Transparent checkpoint-restart of multiple processes on commodity operating systems

  • Authors:
  • Oren Laadan;Jason Nieh

  • Affiliations:
  • Department of Computer Science, Columbia University;Department of Computer Science, Columbia University

  • Venue:
  • ATC'07 2007 USENIX Annual Technical Conference on Proceedings of the USENIX Annual Technical Conference
  • Year:
  • 2007

Quantified Score

Hi-index 0.00

Visualization

Abstract

The ability to checkpoint a running application and restart it later can provide many useful benefits including fault recovery, advanced resources sharing, dynamic load balancing and improved service availability.

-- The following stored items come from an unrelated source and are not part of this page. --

(** [for i in reversed(inds): del l[i]]. *)
Definition py_del_reversed {A} (inds : list nat) (l : list A) : result (list A) :=
  foldl (fun acc i => match acc with
                      | Ok l' => py_del i l'
                      | Raise e => Raise e
                      end) (Ok l) (rev inds).

(** [l.insert(i, x)]: an index past the end appends. *)
Definition py_insert {A} (i : nat) (x : A) (l : list A) : list A :=
  take i l ++ x :: drop i l.

(** [sorted] on pairs of an index and a dict.  With equal indexes the
    tuples are compared on the dicts, which the interpreter refuses unless
    they are equal. *)
Fixpoint insert_sorted {A} (x : nat * A) (l : list (nat * A)) : list (nat * A) :=
  match l with
  | [] => [x]
  | y :: l' => if (x.1 <=? y.1)%nat then x :: l else y :: insert_sorted x l'
  end.

Fixpoint tie_conflict (l : list (nat * pdict)) : bool :=
  match l with
  | [] => false
  | (k, d) :: l' =>
      existsb (fun kd => (k =? kd.1)%nat && negb (value_eqb (VDict d) (VDict kd.2))) l'
      || tie_conflict l'
  end.

Definition py_sorted (l : list (nat * pdict)) : result (list (nat * pdict)) :=
  if tie_conflict l then Raise PyTypeError
  else Ok (foldr insert_sorted [] l).

(** ** Assigning [figure.data] *)

(** [_trace['uid']] for an entry of [self._data]. *)
Definition mirror_uid (d : pdict) : result value :=
  match d !! KStr "uid" with
  | Some v => Ok v
  | None => Raise (PyKeyError (KStr "uid"))
  end.

(** The loop that collects [delete_inds] and unparents the traces to be
    removed, over [enumerate(self._data)] given as positions with uids. *)
Fixpoint unparent_removed (remove_uids : list value) (enum : list (nat * value))
    (delete_inds : list nat) : M (list nat) :=
  match enum with
  | [] => ret delete_inds
  | (i, uid) :: enum' =>
      if value_mem uid remove_uids then
        f <- get ;;
        old_trace <- lift (match f.(_data_objs) !! i with
                           | Some t => Ok t
                           | None => Raise PyIndexError
                           end) ;;
        props <- lift (_props f old_trace) ;;
        match props with
        | VDict d =>
            modify (fun f =>
              set_store (set_obj old_trace
                (obj_set_parent None
                   (obj_set_orphan_props (d ∪ (f.(store) old_trace).(_orphan_props))
                      (f.(store) old_trace)))
                f.(store)) f) ;;
            unparent_removed remove_uids enum' (delete_inds ++ [i])
        | _ => raise PyTypeError
        end
      else unparent_removed remove_uids enum' delete_inds
  end.

(** [for ni, trace_data in zip(new_inds, moving_traces_data):
       self._data.insert(ni, trace_data)]. *)
Definition insert_all (pairs : list (nat * pdict)) (data : list pdict) : list pdict :=
  foldl (fun acc p => py_insert p.1 p.2 acc) data pairs.

(** [all([i1 == i2 for i1, i2 in zip(new_inds, current_inds)])]. *)
Definition all_equal (new_inds current_inds : list nat) : bool :=
  forallb (fun p => (p.1 =? p.2)%nat) (zip new_inds current_inds).

Definition data_setter (new_data : list objid) : M unit :=
  f <- get ;;
  (* Validate new_data *)
  orig_uids <- lift (mapM_result mirror_uid f.(_data)) ;;
  new_uids <- lift (mapM_result (trace_uid f) new_data) ;;
  if negb (forallb hashable new_uids && forallb hashable orig_uids) then raise PyTypeError
  else
  let invalid_uids := py_set_difference new_uids orig_uids in
  match invalid_uids with
  | _ :: _ => raise (ValueError (InvalidTraceUids invalid_uids))
  | [] =>
  (* Check for duplicates *)
  let duplicate_uids :=
    filter (fun uid => (1 <? value_count uid new_uids)%nat = true) (py_set new_uids) in
  match duplicate_uids with
  | _ :: _ => raise (ValueError (DuplicateTraceUids duplicate_uids))
  | [] =>
  (* Compute traces to remove *)
  let remove_uids := py_set_difference orig_uids new_uids in
  delete_inds <- unparent_removed remove_uids (zip (seq 0 (length orig_uids)) orig_uids) [] ;;
  (* Compute trace data list after removal *)
  traces_props_post_removal <- lift (py_del_reversed delete_inds f.(_data)) ;;
  traces_prop_defaults_post_removal <-
    lift (py_del_reversed delete_inds f.(_data_defaults)) ;;
  orig_uids_post_removal <- lift (py_del_reversed delete_inds orig_uids) ;;
  (match delete_inds with
   | [] => ret tt
   | _ :: _ =>
       let relayout_msg_id := f.(_last_relayout_msg_id) + 1 in
       modify (set_last_relayout_msg_id relayout_msg_id) ;;
       modify (set_relayout_in_process true) ;;
       modify (set_data traces_props_post_removal) ;;
       emit (Py2js_deleteTraces delete_inds relayout_msg_id)
   end) ;;
  (* Compute move traces *)
  new_inds <- lift (mapM_result (fun uid => value_index uid new_uids)
                      orig_uids_post_removal) ;;
  let current_inds := seq 0 (length traces_props_post_removal) in
  new_inds <-
    (if all_equal new_inds current_inds then ret new_inds
     else
       emit (Py2js_moveTraces current_inds new_inds) ;;
       f1 <- get ;;
       let moving_traces_data := f1.(_data) in
       sorted_pairs <- lift (py_sorted (zip new_inds moving_traces_data)) ;;
       modify (set_data (insert_all sorted_pairs [])) ;;
       ret (sorted_pairs.*1)) ;;
  (* Update _traces order *)
  sorted_defaults <- lift (py_sorted (zip new_inds traces_prop_defaults_post_removal)) ;;
  modify (set_data_defaults (sorted_defaults.*2)) ;;
  modify (set_data_objs new_data)
  end end.
(** * TarefAuto: the record/replay engine, embedded and verified

    A shallow embedding of [src/core/events.py], [src/core/recorder.py],
    [src/core/player.py] and [src/core/hotkeys.py].

    Conventions of the embedding.
    - Python objects that come out of a JSON document are dynamically typed:
      they are values of [value].  The attributes of [InputEvent] and
      [RecordingSession] hold such objects, because [from_dict] stores what
      it finds without checking it.
    - A Python [float] is an IEEE 754 binary64 number: Rocq's primitive
      [float].  A Python [int] is a [Z].
    - A Python [str] is a Rocq [string]; [lower] and [strip] are the ASCII
      ones (characters outside ASCII are left alone).
    - A raised exception is the [Raise] outcome of [result].
    - What the code gets from outside (wall clock, stop flag set by another
      thread, file system, JSON parser, pynput) is an explicit oracle.
    - A callback handed to the recorder, the player or the hotkey manager
      returns normally; a listener calls the callbacks it was given only
      between its start and its stop. *)

From Stdlib Require Import ZArith String Ascii List Floats.
From stdpp Require Import gmap strings list.
Import ListNotations.

Set Warnings "-register-all,-inexact-float".
Open Scope Z_scope.
Open Scope string_scope.

(** ** Python values, exceptions and the built-ins the code uses *)

Module Py.

Inductive value : Type :=
| VNone
| VBool (b : bool)
| VInt (z : Z)
| VFloat (f : float)
| VStr (s : string)
| VList (l : list value)
| VDict (m : gmap string value).

(** The exception classes that occur; all of them derive from
    [Exception], so [except Exception] catches each. *)
Inductive exn : Type :=
| KeyError (k : value)
| TypeError
| AttributeError
| ValueError
| OverflowError
| ZeroDivisionError
| OSError
| OtherError (name : string).

Inductive result (A : Type) : Type :=
| Ok (a : A)
| Raise (e : exn).
Arguments Ok {A} a.
Arguments Raise {A} e.
(** The designated initialisers of [nla_attr_minlen]; the rest is zero. *)
Definition nla_attr_minlen (t : Z) : Z :=
  if t =? NLA_U8 then 1
  else if t =? NLA_U16 then 2
  else if t =? NLA_U32 then 4
  else if t =? NLA_U64 then 8
  else if t =? NLA_NESTED then NLA_HDRLEN
  else 0.

(** [memchr]: the offset of the first [c] among the [n] bytes at [p]. *)
Fixpoint memchr (m : list Z) (p c : Z) (n : nat) : run fault (option Z) :=
  match n with
  | O => Ret None
  | S n =>
      b ← of_option FPacket (read_u8 m p);
      if b =? c then Ret (Some p) else memchr m (p + 1) c n
  end.

(** The case NLA_STRING of the switch, which NLA_NUL_STRING falls through to. *)
Definition validate_string (m : list Z) (nla attrlen : Z) (pt : nla_policy) : run fault Z :=
  if attrlen <? 1 then Ret (- ERANGE)
  else if negb (pt_len pt =? 0) then
    b ← of_option FPacket (read_u8 m (nla_data nla + (attrlen - 1)));
    let attrlen := if b =? 0 then attrlen - 1 else attrlen in
    Ret (if attrlen >? pt_len pt then - ERANGE else 0)
  else Ret 0.

(** The default case, which a nonempty NLA_NESTED falls through to. *)
Definition validate_minlen (attrlen : Z) (pt : nla_policy) : Z :=
  let minlen :=
    if negb (pt_len pt =? 0) then pt_len pt
    else if negb (pt_type pt =? NLA_UNSPEC) then nla_attr_minlen (pt_type pt)
    else 0 in
  if attrlen <? minlen then - ERANGE else 0.

Definition validate_nla (m : list Z) (nla maxtype : Z) (policy : list nla_policy) : run fault Z :=
  attrlen ← nla_len m nla;
  type ← nla_type m nla;
  if (type <=? 0) || (type >? maxtype) then Ret 0
  else
    pt ← of_option FMem (policy !! Z.to_nat type);
    if pt_type pt >? NLA_TYPE_MAX then Err FBug
    else if pt_type pt =? NLA_FLAG then
      Ret (if attrlen >? 0 then - ERANGE else 0)
    else if pt_type pt =? NLA_NUL_STRING then
      let minlen := if negb (pt_len pt =? 0) then Z.min attrlen (pt_len pt + 1) else attrlen in
      if minlen =? 0 then Ret (- EINVAL)
      else
        nul ← memchr m (nla_data nla) 0 (Z.to_nat minlen);
        match nul with
        | None => Ret (- EINVAL)
        | Some _ => validate_string m nla attrlen pt
        end
    else if pt_type pt =? NLA_STRING then validate_string m nla attrlen pt
    else if pt_type pt =? NLA_BINARY then
      Ret (if negb (pt_len pt =? 0) && (attrlen >? pt_len pt) then - ERANGE else 0)
    else if pt_type pt =? NLA_NESTED_COMPAT then
      if attrlen <? pt_len pt then Ret (- ERANGE)
      else if attrlen <? NLA_ALIGN (pt_len pt) then Ret 0
      else if attrlen <? NLA_ALIGN (pt_len pt) + NLA_HDRLEN then Ret (- ERANGE)
      else
        l ← nla_len m (nla_data nla + NLA_ALIGN (pt_len pt));
        Ret (if attrlen <? NLA_ALIGN (pt_len pt) + NLA_HDRLEN + l then - ERANGE else 0)
    else if (pt_type pt =? NLA_NESTED) && (attrlen =? 0) then Ret 0
    else Ret (validate_minlen attrlen pt).

Definition nla_validate (m : list Z) (head len maxtype : Z) (policy : list nla_policy) : run fault Z :=
  r ← nla_for_each_attr m
        (fun nla (_ : unit) =>
           err ← validate_nla m nla maxtype policy;
           Ret (if err <? 0 then inl err else inr tt))
        (stream_fuel len) head len tt;
  Ret (match r with inl err => err | inr _ => 0 end).

(** [nla_parse] fills the caller's table of [maxtype + 1] pointers; [policy] may
    be NULL.  Gives the return value and the table. *)
Definition nla_parse (m : list Z) (maxtype head len : Z) (policy : option (list nla_policy))
    : run fault (Z * list (option Z)) :=
  r ← nla_for_each_attr m
        (fun nla (tb : list (option Z)) =>
           t ← nla_type m nla;
           let type := u16 t in
           if (type >? 0) && (type <=? maxtype) then
             err ← match policy with
                   | Some policy => validate_nla m nla maxtype policy
                   | None => Ret 0
                   end;
             Ret (if err <? 0 then inl (err, tb) else inr (<[Z.to_nat type := Some nla]> tb))
           else Ret (inr tb))
        (stream_fuel len) head len (replicate (Z.to_nat (maxtype + 1)) None);
  Ret (match r with inl errtb => errtb | inr (tb, _) => (0, tb) end).
(** the bound of the nested search is written [A - skb->len] instead of
    [skb->len - A]: it wraps and admits any length, and the search leaves the
    packet. *)
Theorem nest_bound_reads_outside :
  exists skb, packet_ok skb /\ admitted nest_filter /\
    sk_run_filter zero_stack skb nest_filter 2 = Err FPacket.
Proof.
  exists (linear_packet [0xff; 0xff; 0; 1; 0; 16; 0; 5] 4). split; [| split].
  - apply linear_packet_ok; [repeat constructor; vm_compute; congruence | vm_compute; split; congruence | lia].
  - split; [repeat constructor; vm_compute; congruence | by vm_compute].
  - by vm_compute.
Qed.

(** an admitted program can return a word of the scratch memory it never wrote: the
    result depends on what the kernel stack held. *)
Theorem scratch_memory_leak :
  exists filter skb stack1 stack2,
    admitted filter /\ Forall static_load filter /\ packet_ok skb /\
    length stack1 = Z.to_nat BPF_MEMWORDS /\ length stack2 = Z.to_nat BPF_MEMWORDS /\
    sk_run_filter stack1 skb filter (Z.of_nat (length filter)) <>
    sk_run_filter stack2 skb filter (Z.of_nat (length filter)).
Proof.
  exists [Insn (BPF_LD .| BPF_MEM) 0 0 3; Insn (BPF_RET .| BPF_A) 0 0 0], http_packet,
    zero_stack, (replicate 16 7).
  split; [split; [repeat constructor; vm_compute; congruence | by vm_compute] |].
  split; [repeat constructor; vm_compute; intuition congruence |].
  split; [apply linear_packet_ok; [repeat constructor; vm_compute; congruence | vm_compute; split; congruence | lia] |].
  repeat split. vm_compute. congruence.
Qed.

(** [__load_pointer] checks where a load starts, not where it ends. *)
Theorem negative_offset_reads_past_tail :
  exists filter skb, admitted filter /\ Forall static_load filter /\ skb_wf skb /\
    sizeof_nlattr <= len skb /\
    sk_run_filter zero_stack skb filter (Z.of_nat (length filter)) = Err FPacket.
Proof.
  exists [Insn (BPF_LD .| BPF_W .| BPF_ABS) 0 0 (u32 (SKF_NET_OFF + 3)); Insn (BPF_RET .| BPF_A) 0 0 0],
    (linear_packet [1; 2; 3; 4] 0).
  split; [split; [repeat constructor; vm_compute; congruence | by vm_compute] |].
  split; [repeat constructor; vm_compute; intuition congruence |].
  split; [apply linear_packet_wf; simpl; lia |]. by vm_compute.
Qed.
Lemma sk_clone_charge_ok st c p fp :
  inv None st -> clones_ok st -> cloning st !! c = Some (p, fp) ->
  exists st' f, sk_clone_charge c st = Ret st' /\ inv None st' /\ clones_ok st' /\ heap st !! fp = Some f /\
    heap st' !! fp = Some (SkFilter (refcnt f + 1) (flen f) (insns f)).
Proof.
  intros H Hcl Hc. destruct (clone_live st c p fp H Hcl Hc) as [f Hf]. pose proof (inv_fresh _ _ H c ltac:(by eexists)) as Hn.
  unfold sk_clone_charge, sk_filter_charge. rewrite Hc. cbn [of_option]. rewrite run_bind_Ret. cbn [put_sock heap].
  rewrite Hf. cbn [of_option]. rewrite run_bind_Ret. erewrite add_omem_Ret by apply lookup_insert_eq. rewrite run_bind_Ret.
  eexists _, f. split; [reflexivity |]. unfold put_sock, set_heap. cbn [socks heap cloning rcu sk_fp omem_alloc others].
  rewrite insert_insert_eq. split; [| split; [| by rewrite lookup_insert_eq]].
  - apply (change_inv None st c (Some (Sock (Some fp) (0 + sk_filter_len f) 0))); [done | | | | | |].
    + intros ? [= <-]. eexists. rewrite lookup_insert_eq. done.
    + intros a. rewrite Hn. unfold count_at, has, held. cbn [mbind option_bind sk_fp].
      rewrite !(decide_False (P := None = _)) by done. destruct (decide (fp = a)) as [<-|Hne].
      * rewrite lookup_insert_eq, Hf, decide_True by done. cbn. lia.
      * rewrite lookup_insert_ne by done. rewrite decide_False by congruence. lia.
    + intros a g Hg. destruct (decide (fp = a)) as [<-|Hne]; [rewrite lookup_insert_eq | rewrite lookup_insert_ne by done; eauto].
      simplify_eq. eauto.
    + intros a g [[<- <-]|[_ Hg]]%lookup_insert_Some; [| by apply (inv_filter _ _ H a)].
      destruct (inv_filter _ _ H _ _ Hf). split; [cbn; lia | done].
    + intros a. rewrite lookup_fmap, fmap_is_Some. done.
    + intros c'. rewrite lookup_delete_is_Some. intros [Hne Hc']. rewrite lookup_partial_alter_ne by done.
      by apply (inv_fresh _ _ H).
  - intros c' p' fp'. cbn [socks cloning rcu]. intros [Hne Hc']%lookup_delete_Some.
    destruct (Hcl c' p' fp' Hc') as [(skp & Hp & Efp)|(w & Hw & Hin)].
    + left. exists skp. rewrite lookup_insert_ne; [done | congruence].
    + right. exists (w ∖ {[c]}). rewrite lookup_fmap, Hw. split; [done | set_solver].
Qed.

Lemma sk_filter_rcu_release_ok st fp :
  inv None st -> clones_ok st -> rcu st !! fp = Some ∅ ->
  exists st', sk_filter_rcu_release fp st = Ret st' /\ inv None st' /\ clones_ok st'.
Proof.
  intros H Hcl Hr. unfold sk_filter_rcu_release. set (st1 := Net _ _ _ _).
  assert (inv (Some fp) st1) as H1.
  { destruct H as [Ha Hc Hf Hfr]. constructor; [exact Ha | | exact Hf | exact Hfr]. intros a. cbn [heap socks st1].
    rewrite Hc. unfold pending, held. cbn [rcu st1]. rewrite (decide_False (P := None = _)) by done.
    destruct (decide (fp = a)) as [<-|Hne].
    - rewrite Hr, lookup_delete_eq, (decide_False (P := is_Some None)) by (by intros []).
      rewrite !decide_True by (done || by eexists). lia.
    - rewrite lookup_delete_ne by done. rewrite (decide_False (P := Some fp = _)) by congruence. lia. }
  destruct (counted_there _ _ fp H1) as [f Hf].
  { unfold held. rewrite decide_True by done. unfold holders, pending. case_decide; lia. }
  rewrite (release_eq _ _ _ Hf). eexists. split; [reflexivity |]. split; [by apply released_inv |].
  intros c p a Hc. destruct (Hcl c p a Hc) as [?|(w & Hw & Hin)]; [by left | right]. exists w. cbn.
  rewrite lookup_delete_ne; [done |]. intros ->. rewrite Hr in Hw. injection Hw as <-. set_solver.
Qed.
(* ===== verification/Bitmap.v ===== *)
(** * Bitmaps (lib/bitmap.c, include/linux/bitmap.h)

    The operations work on arrays of unsigned longs that may be the same array
    (a bitmap is shifted or complemented in place), so they are functions on a
    store of arrays and take pointers into it.  An access behind the end of an
    array is [None].  The theorems speak of single bits: bit [i] of an array is
    bit [i] of the number [bm_val] of its words. *)

From S2P Require Import Prelude Bitops Hweight.

Module Bitmap.
Import Bitops Hweight.

(** ** The store *)

Abbreviation ptr := nat (only parsing).
Abbreviation store := (gmap nat (list Z)).
Definition M (A : Type) : Type := store -> option (A * store).

#[export] Instance M_ret : MRet M := fun A a s => Some (a, s).
#[export] Instance M_bind : MBind M := fun A B k m s =>
  match m s with Some (a, s) => k a s | None => None end.

Definition contents (p : ptr) : M (list Z) := fun s =>
  match s !! p with Some m => Some (m, s) | None => None end.

Definition rd (p : ptr) (k : nat) : M Z := fun s =>
  match s !! p with
  | Some m => match m !! k with Some w => Some (w, s) | None => None end
  | None => None
  end.

Definition wr (p : ptr) (k : nat) (v : Z) : M () := fun s =>
  match s !! p with
  | Some m => if (k <? length m)%nat then Some (tt, <[p := <[k := v]> m]> s) else None
  | None => None
  end.

(** [for (k = i; n times; k++) body]. *)
Fixpoint for_up (k n : nat) (body : nat -> M ()) : M () :=
  match n with O => mret () | S n => _ ← body k; for_up (S k) n body end.

(** [for (k = n - 1; k >= 0; k--) body]. *)
Fixpoint for_down (n : nat) (body : nat -> M ()) : M () :=
  match n with O => mret () | S k => _ ← body k; for_down k body end.

(** [for (k = i; n times; k++) if (test) return ...]: whether a test fired. *)
Fixpoint for_any (k n : nat) (test : nat -> M bool) : M bool :=
  match n with O => mret false | S n => b ← test k; if b : bool then mret true else for_any (S k) n test end.

(** [memset] of whole words to zero. *)
Definition clear_words (p : ptr) (k n : nat) : M () := for_up k n (fun k => wr p k 0).

Definition BITS_TO_LONGS (bits : Z) : Z := (bits + BITS_PER_LONG - 1) / BITS_PER_LONG.

Definition BITMAP_LAST_WORD_MASK (nbits : Z) : Z :=
  if negb (nbits mod BITS_PER_LONG =? 0) then ul_shl 1 (nbits mod BITS_PER_LONG) - 1 else ULONG_MAX.

Definition bitmap_zero (dst : ptr) (nbits : Z) : M () := clear_words dst 0 (Z.to_nat (BITS_TO_LONGS nbits)).

Definition bitmap_fill (dst : ptr) (nbits : Z) : M () :=
  let nlongs := Z.to_nat (BITS_TO_LONGS nbits) in
  _ ← for_up 0 (nlongs - 1) (fun k => wr dst k ULONG_MAX);
  wr dst (nlongs - 1) (BITMAP_LAST_WORD_MASK nbits).

(** [set_bit], [clear_bit] and [test_bit] (arch/mips/include/asm/bitops.h,
    include/asm-generic/bitops/non-atomic.h). *)
Definition set_bit (nr : Z) (addr : ptr) : M () :=
  let k := Z.to_nat (nr / BITS_PER_LONG) in
  w ← rd addr k; wr addr k (w .| ul_shl 1 (nr mod BITS_PER_LONG)).

Definition test_bit (nr : Z) (addr : ptr) : M bool :=
  w ← rd addr (Z.to_nat (nr / BITS_PER_LONG));
  mret (negb ((w .>> (nr .& (BITS_PER_LONG - 1))) .& 1 =? 0)).

(** ** Predicates *)

Section predicates.
(** The common shape: [whole] on each whole word, [last] on the partial one;
    whether one of them fired. *)
Definition scan (whole last : nat -> M bool) (bits : Z) : M bool :=
  let lim := Z.to_nat (bits / BITS_PER_LONG) in
  hit ← for_any 0 lim whole;
  if hit : bool then mret true
  else if negb (bits mod BITS_PER_LONG =? 0) then last lim else mret false.

Definition __bitmap_empty (bitmap : ptr) (bits : Z) : M bool :=
  hit ← scan (fun k => w ← rd bitmap k; mret (negb (w =? 0)))
             (fun k => w ← rd bitmap k; mret (negb (w .& BITMAP_LAST_WORD_MASK bits =? 0))) bits;
  mret (negb hit).

Definition __bitmap_full (bitmap : ptr) (bits : Z) : M bool :=
  hit ← scan (fun k => w ← rd bitmap k; mret (negb (ul_not w =? 0)))
             (fun k => w ← rd bitmap k; mret (negb (ul_not w .& BITMAP_LAST_WORD_MASK bits =? 0))) bits;
  mret (negb hit).

Definition __bitmap_equal (bitmap1 bitmap2 : ptr) (bits : Z) : M bool :=
  hit ← scan (fun k => a ← rd bitmap1 k; b ← rd bitmap2 k; mret (negb (a =? b)))
             (fun k => a ← rd bitmap1 k; b ← rd bitmap2 k;
                       mret (negb ((a .^ b) .& BITMAP_LAST_WORD_MASK bits =? 0))) bits;
  mret (negb hit).

Definition __bitmap_intersects (bitmap1 bitmap2 : ptr) (bits : Z) : M bool :=
  scan (fun k => a ← rd bitmap1 k; b ← rd bitmap2 k; mret (negb (a .& b =? 0)))
       (fun k => a ← rd bitmap1 k; b ← rd bitmap2 k;
                 mret (negb ((a .& b) .& BITMAP_LAST_WORD_MASK bits =? 0))) bits.

Definition __bitmap_subset (bitmap1 bitmap2 : ptr) (bits : Z) : M bool :=
  hit ← scan (fun k => a ← rd bitmap1 k; b ← rd bitmap2 k; mret (negb (a .& ul_not b =? 0)))
             (fun k => a ← rd bitmap1 k; b ← rd bitmap2 k;
                       mret (negb ((a .& ul_not b) .& BITMAP_LAST_WORD_MASK bits =? 0))) bits;
  mret (negb hit).
End predicates.

(** The sum of [hweight_long] over the words. *)
Fixpoint weight_loop (bitmap : ptr) (k n : nat) (w : Z) : M Z :=
  match n with
  | O => mret w
  | S n => x ← rd bitmap k; weight_loop bitmap (S k) n (w + hweight64 x)
  end.

Definition __bitmap_weight (bitmap : ptr) (bits : Z) : M Z :=
  let lim := Z.to_nat (bits / BITS_PER_LONG) in
  w ← weight_loop bitmap 0 lim 0;
  if negb (bits mod BITS_PER_LONG =? 0) then
    x ← rd bitmap lim; mret (w + hweight64 (x .& BITMAP_LAST_WORD_MASK bits))
  else mret w.

(** ** Operations that write *)

Definition __bitmap_complement (dst src : ptr) (bits : Z) : M () :=
  let lim := Z.to_nat (bits / BITS_PER_LONG) in
  _ ← for_up 0 lim (fun k => w ← rd src k; wr dst k (ul_not w));
  if negb (bits mod BITS_PER_LONG =? 0) then
    w ← rd src lim; wr dst lim (ul_not w .& BITMAP_LAST_WORD_MASK bits)
  else mret ().

(** The bodies of the two shift loops. *)
Definition shift_right_step (dst src : ptr) (lim left off rem : Z) (k' : nat) : M () :=
  let k := Z.of_nat k' in
  let mask := ul_shl 1 left - 1 in
  upper ← (if (rem =? 0) || (off + k + 1 >=? lim) then mret 0
           else
             upper ← rd src (Z.to_nat (off + k + 1));
             mret (if (off + k + 1 =? lim - 1) && negb (left =? 0) then upper .& mask else upper));
  lower ← rd src (Z.to_nat (off + k));
  let lower := if negb (left =? 0) && (off + k =? lim - 1) then lower .& mask else lower in
  _ ← wr dst k' (ul_shl upper (BITS_PER_LONG - rem) .| (lower .>> rem));
  if negb (left =? 0) && (k =? lim - 1) then w ← rd dst k'; wr dst k' (w .& mask) else mret ().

However, applications often involve multiple processes which have dependencies through the operating system. We present a transparent mechanism for commodity operating systems that can checkpoint multiple processes in a consistent state so that they can be restarted correctly at a later time. We introduce an efficient algorithm for recording process relationships and correctly saving and restoring shared state in a manner that leverages existing operating system kernel functionality. We have implemented our system as a loadable kernel module and user-space utilities in Linux. We demonstrate its ability on real-world applications to provide transparent checkpoint-restart functionality without modifying, recompiling, or relinking applications, libraries, or the operating system kernel. Our results show checkpoint and restart times 3 to 55 times faster than OpenVZ and 5 to 1100 times faster than Xen.